● **INFORMATION**:
(** C4, as stated, fails: one location, no network error, status 200, a body
    that parses, so K = 0 of the listed failures; yet no snapshot is returned,
    because the scorer raises on the body and the fetch swallows it. *)
Lemma update_all_locations_scorer_failure :
  let self := {| weather_data := ∅; monitored_locations := [new_york] |} in
  let world := fun _ : nat => null_temp_exchange in
  let N := length (monitored_locations self) in
  let K := length (filter (fun p => fetch_failed p.2 = true)
                     (pass world (monitored_locations self))) in
  N = 1%nat /\ K = 0%nat /\
  exists self', update_all_locations self world = Ok (self', [])
                /\ length ([] : list RiskSnapshot) <> (N - K)%nat.
Proof.
  simpl. split; [reflexivity|]. split; [reflexivity|].
  eexists. split; [reflexivity|]. discriminate.
Qed.

(** ** Claims about the scorer *)

Section ScorerClaims.

Lemma weather_ok_returns (kvs : list (string * pyval)) :
  weather_ok kvs = true ->
  exists w, (c <- main_condition_of (PyDict kvs) ;; weights_get c) = Ok w.
Proof.
  unfold weather_ok, main_condition_of, dict_get. simpl.
  destruct (assoc "weather" kvs) as [[| | | | |[|[| | | | | |d] ?]|]|];
    try discriminate; simpl; [|eauto].
  destruct (assoc "main" d) as [[]|]; try discriminate; simpl; eauto.
Qed.

Lemma field_ok_returns (ok : pyval -> bool) (kvs : list (string * pyval))
    (outer inner : string) :
  field_ok ok kvs outer inner = true ->
  exists v, get2 (PyDict kvs) outer inner = Ok v /\ (ok v = true \/ v = PyInt 0).
Proof.
  unfold field_ok, get2, dict_get. simpl.
  destruct (assoc outer kvs) as [[| | | | | |d]|]; try discriminate; simpl; [|eauto].
  destruct (assoc inner d) as [v|]; simpl; eauto.
Qed.

Lemma temp_risk_of_returns (v : pyval) :
  is_number v = true \/ v = PyInt 0 -> exists t, temp_risk_of v = Ok t.
Proof.
  intros [H| ->]; [|eexists; reflexivity].
  unfold temp_risk_of, py_or, py_gt, py_lt.
  destruct v; try discriminate; simpl.
  - destruct (35 <? Z_of_bool b); simpl; [eauto|].
    destruct (Z_of_bool b <? -10); simpl; [eauto|].
    destruct (30 <? Z_of_bool b); simpl; [eauto|].
    destruct (Z_of_bool b <? 0); simpl; eauto.
  - destruct (35 <? z); simpl; [eauto|].
    destruct (z <? -10); simpl; [eauto|].
    destruct (30 <? z); simpl; [eauto|].
    destruct (z <? 0); simpl; eauto.
  - destruct (35 <? f)%float; simpl; [eauto|].
    destruct (f <? -10)%float; simpl; [eauto|].
    destruct (30 <? f)%float; simpl; [eauto|].
    destruct (f <? 0)%float; simpl; eauto.
Qed.

Lemma py_truediv_returns (v : pyval) (n : Z) (nf : float) :
  n = 100 \/ n = 50 ->
  is_dividend v = true \/ v = PyInt 0 -> exists q, py_truediv v n nf = Ok q.
Proof.
  intros Hn [H| ->]; [|eexists; reflexivity].
  destruct v; try discriminate; simpl; [| |eauto].
  - destruct b, Hn as [-> | ->]; eexists; vm_compute; reflexivity.
  - apply Z.ltb_lt in H. apply int_truediv_returns; [lia|exact H].
Qed.

(** C7. The empty observation scores exactly 0.2, which is also what the five
    terms 0.1, 0.1, 0, 0 and 0 add up to in binary64. *)
Theorem calculate_risk_empty :
  calculate_risk (PyDict []) = Ok 0.2%float
  /\ (0.1 + 0.1 + 0 + 0 + 0)%float = 0.2%float.
Proof. split; reflexivity. Qed.

(** C3. On every body that carries an observation, the scorer returns
    min(0.95, 0.1 + conditionWeight + tempRisk + min(windSpeed/100, 0.4)
    + min(precipitation/50, 0.3)) of that observation. *)
Theorem calculate_risk_formula (wd : pyval) (o : WeatherObservation) :
  observe wd = Some o ->
  calculate_risk wd
  = Ok (fmin 0.95
          (0.1 + conditionWeight (condition o) + tempRisk (temperature o)
           + fmin (windSpeed o / 100) 0.4
           + fmin (precipitationLastHour o / 50) 0.3)%float).
Proof. apply calculate_risk_observe. Qed.

(** A body with every attribute the scorer reads, two of them ints, and some
    it does not read. *)
Definition rain_body : pyval :=
  PyDict [ ("weather", PyList [PyDict [("id", PyInt 500); ("main", PyStr "Rain")]]);
           ("main", PyDict [("temp", PyInt 32); ("humidity", PyInt 80)]);
           ("wind", PyDict [("speed", PyFloat 10)]);
           ("rain", PyDict [("1h", PyInt 5)]);
           ("name", PyStr "Miami") ].

Definition rain_observation : WeatherObservation :=
  {| condition := "Rain"; temperature := 32; windSpeed := 10;
     precipitationLastHour := 5 |}.

Lemma calculate_risk_formula_witness :
  calculate_risk rain_body
  = Ok (fmin 0.95
          (0.1 + conditionWeight "Rain" + tempRisk 32
           + fmin (10 / 100) 0.4 + fmin (5 / 50) 0.3)%float).
Proof. apply (calculate_risk_formula rain_body rain_observation). reflexivity. Defined.

(** C9. A risk score, which is never NaN, gets exactly one of the three
    colours: green below 0.3, orange from 0.3 up to but not including 0.7, red
    from 0.7. *)
Theorem get_risk_color_bands (s : float) :
  is_nan s = false ->
  (get_risk_color s = "green" \/ get_risk_color s = "orange"
   \/ get_risk_color s = "red")
  /\ (get_risk_color s = "green" <-> (s <? 0.3)%float = true)
  /\ (get_risk_color s = "orange" <->
        (0.3 <=? s)%float = true /\ (s <? 0.7)%float = true)
  /\ (get_risk_color s = "red" <-> (0.7 <=? s)%float = true).
Proof.
  intros Hs. unfold get_risk_color.
  pose proof (ltb_negb_leb s 0.3 Hs eq_refl) as H3.
  pose proof (ltb_negb_leb s 0.7 Hs eq_refl) as H7.
  destruct (s <? 0.3)%float eqn:E3.
  - assert (E7 : (s <? 0.7)%float = true).
    { apply (ltb_leb_trans s 0.3 0.7 E3). reflexivity. }
    rewrite E7 in H7.
    destruct (0.3 <=? s)%float; [discriminate|].
    destruct (0.7 <=? s)%float; [discriminate|].
    repeat split; auto; try discriminate; intros []; discriminate.
  - destruct (0.3 <=? s)%float; [|discriminate].
    destruct (s <? 0.7)%float eqn:E7.
    + destruct (0.7 <=? s)%float; [discriminate|].
      repeat split; auto; discriminate.
    + destruct (0.7 <=? s)%float; [|discriminate].
      repeat split; auto; try discriminate. intros []; discriminate.
Qed.

Lemma get_risk_color_bands_witness :
  (get_risk_color 0.25 = "green" \/ get_risk_color 0.25 = "orange"
   \/ get_risk_color 0.25 = "red")
  /\ (get_risk_color 0.25 = "green" <-> (0.25 <? 0.3)%float = true)
  /\ (get_risk_color 0.25 = "orange" <->
        (0.3 <=? 0.25)%float = true /\ (0.25 <? 0.7)%float = true)
  /\ (get_risk_color 0.25 = "red" <-> (0.7 <=? 0.25)%float = true).
Proof. apply (get_risk_color_bands 0.25). reflexivity. Defined.

(** X1. The scorer never returns NaN, so every risk score has a colour band. *)
Lemma calculate_risk_not_nan (wd : pyval) (s : float) :
  calculate_risk wd = Ok s -> is_nan s = false.
Proof.
  intros H. apply calculate_risk_le_cap, leb_not_nan in H. apply H.
Qed.

(** C1, as the code has it. Every score is at most 0.95; on a body that
    carries an observation whose wind speed and precipitation are not
    negative, the score is in [0, 0.95]. *)
Theorem calculate_risk_range (wd : pyval) (s : float) :
  calculate_risk wd = Ok s ->
  (s <=? 0.95)%float = true
  /\ (forall o, observe wd = Some o ->
        (windSpeed o <? 0)%float = false ->
        (precipitationLastHour o <? 0)%float = false ->
        (0 <=? s)%float = true).
Proof.
  intros H. split; [apply (calculate_risk_le_cap wd), H|].
  intros o Ho Hw Hp. rewrite (calculate_risk_observe wd o Ho) in H.
  injection H as <-. apply score_nonneg; assumption.
Qed.

Lemma calculate_risk_range_witness :
  ((fmin 0.95 (0.1 + conditionWeight "Rain" + tempRisk 32
               + fmin (10 / 100) 0.4 + fmin (5 / 50) 0.3) <=? 0.95)%float = true)
  /\ (forall o, observe rain_body = Some o ->
        (windSpeed o <? 0)%float = false ->
        (precipitationLastHour o <? 0)%float = false ->
        (0 <=? fmin 0.95 (0.1 + conditionWeight "Rain" + tempRisk 32
                          + fmin (10 / 100) 0.4 + fmin (5 / 50) 0.3))%float = true).
Proof. apply (calculate_risk_range rain_body). reflexivity. Defined.

(** A body whose wind speed is negative. *)
Definition headwind_body : pyval :=
  PyDict [("wind", PyDict [("speed", PyFloat (-1000))])].

(** C1, as stated, fails: a wind speed of -1000 gives a score below 0. *)
Lemma calculate_risk_below_zero :
  exists s, calculate_risk headwind_body = Ok s
            /\ (s <? 0)%float = true /\ (0 <=? s)%float = false.
Proof. eexists. split; [reflexivity|]. split; reflexivity. Qed.

(** C2, as the code has it. The scorer returns a score on every body that is
    a JSON object in which [weather], when present, is a list starting with an
    object whose [main], when present, is not a list or an object; [main],
    [wind] and [rain], when present, are objects; [temp], when present, is a
    number; [speed] and [1h], when present, are floats, booleans or ints
    below 2 ^ 1023 in absolute value. Every absent key gets its default. *)
Theorem calculate_risk_total (wd : pyval) :
  well_typed wd = true -> exists s, calculate_risk wd = Ok s.
Proof.
  destruct wd as [| | | | | |kvs]; try discriminate. simpl.
  rewrite !andb_true_iff. intros [[[Hw Ht] Hs] Hr].
  apply weather_ok_returns in Hw as (cw & Hw).
  apply field_ok_returns in Ht as (vt & Ht & Hvt).
  apply field_ok_returns in Hs as (vs & Hs & Hvs).
  apply field_ok_returns in Hr as (vr & Hr & Hvr).
  apply temp_risk_of_returns in Hvt as (tr & Hvt).
  apply (py_truediv_returns vs 100 100%float) in Hvs as (qs & Hvs); [|auto].
  apply (py_truediv_returns vr 50 50%float) in Hvr as (qr & Hvr); [|auto].
  unfold calculate_risk.
  destruct (main_condition_of (PyDict kvs)) as [c|]; [|discriminate].
  simpl in Hw |- *. rewrite Hw, Ht. simpl. rewrite Hvt, Hs. simpl.
  rewrite Hvs, Hr. simpl. rewrite Hvr. simpl. eauto.
Qed.

Lemma calculate_risk_total_witness :
  exists s, calculate_risk rain_body = Ok s.
Proof. apply (calculate_risk_total rain_body). reflexivity. Defined.

(** C2, as stated, fails: a temperature that is not a number raises. *)
Lemma calculate_risk_raises_on_text_temp :
  calculate_risk (PyDict [("main", PyDict [("temp", PyStr "hot")])])
  = Raise TypeError.
Proof. reflexivity. Qed.

(** An empty [weather] list raises too. *)
Lemma calculate_risk_raises_on_empty_weather :
  calculate_risk (PyDict [("weather", PyList [])]) = Raise IndexError.
Proof. reflexivity. Qed.

(** A body like [rain_body] with a stronger wind. *)
Definition gale_body : pyval :=
  PyDict [ ("weather", PyList [PyDict [("id", PyInt 500); ("main", PyStr "Rain")]]);
           ("main", PyDict [("temp", PyInt 32); ("humidity", PyInt 80)]);
           ("wind", PyDict [("speed", PyInt 20)]);
           ("rain", PyDict [("1h", PyInt 5)]);
           ("name", PyStr "Miami") ].

Definition gale_observation : WeatherObservation :=
  {| condition := "Rain"; temperature := 32; windSpeed := 20;
     precipitationLastHour := 5 |}.

(** C6. The score is monotone in the wind speed and in the precipitation: of
    two observations with the same condition and temperature, one of which has
    at most the wind speed of the other and the same precipitation, or the
    same wind speed and at most the precipitation of the other, the first
    scores at most what the second scores. *)
Theorem calculate_risk_monotone (wd1 wd2 : pyval) (o1 o2 : WeatherObservation) :
  observe wd1 = Some o1 -> observe wd2 = Some o2 ->
  condition o1 = condition o2 -> temperature o1 = temperature o2 ->
  ((windSpeed o1 <=? windSpeed o2)%float = true
   /\ precipitationLastHour o1 = precipitationLastHour o2)
  \/ (windSpeed o1 = windSpeed o2
      /\ (precipitationLastHour o1 <=? precipitationLastHour o2)%float = true) ->
  exists s1 s2,
    calculate_risk wd1 = Ok s1 /\ calculate_risk wd2 = Ok s2
    /\ (s1 <=? s2)%float = true.
Proof.
  intros H1 H2 Hc Ht H.
  exists (score o1), (score o2).
  split; [apply calculate_risk_observe, H1|].
  split; [apply calculate_risk_observe, H2|].
  destruct o1 as [c1 t1 w1 p1], o2 as [c2 t2 w2 p2]. simpl in *. subst c2 t2.
  destruct H as [[Hw <-]|[<- Hp]].
  - apply score_mono_wind, Hw.
  - apply score_mono_rain, Hp.
Qed.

● **WORK INSTRUCTIONS**:
All lines of the records above that contain the word "string" are to be copied out.

● **SOLUTION TO THIS TASK**:
Lemma weather_ok_returns (kvs : list (string * pyval)) :
Lemma field_ok_returns (ok : pyval -> bool) (kvs : list (string * pyval))
    (outer inner : string) :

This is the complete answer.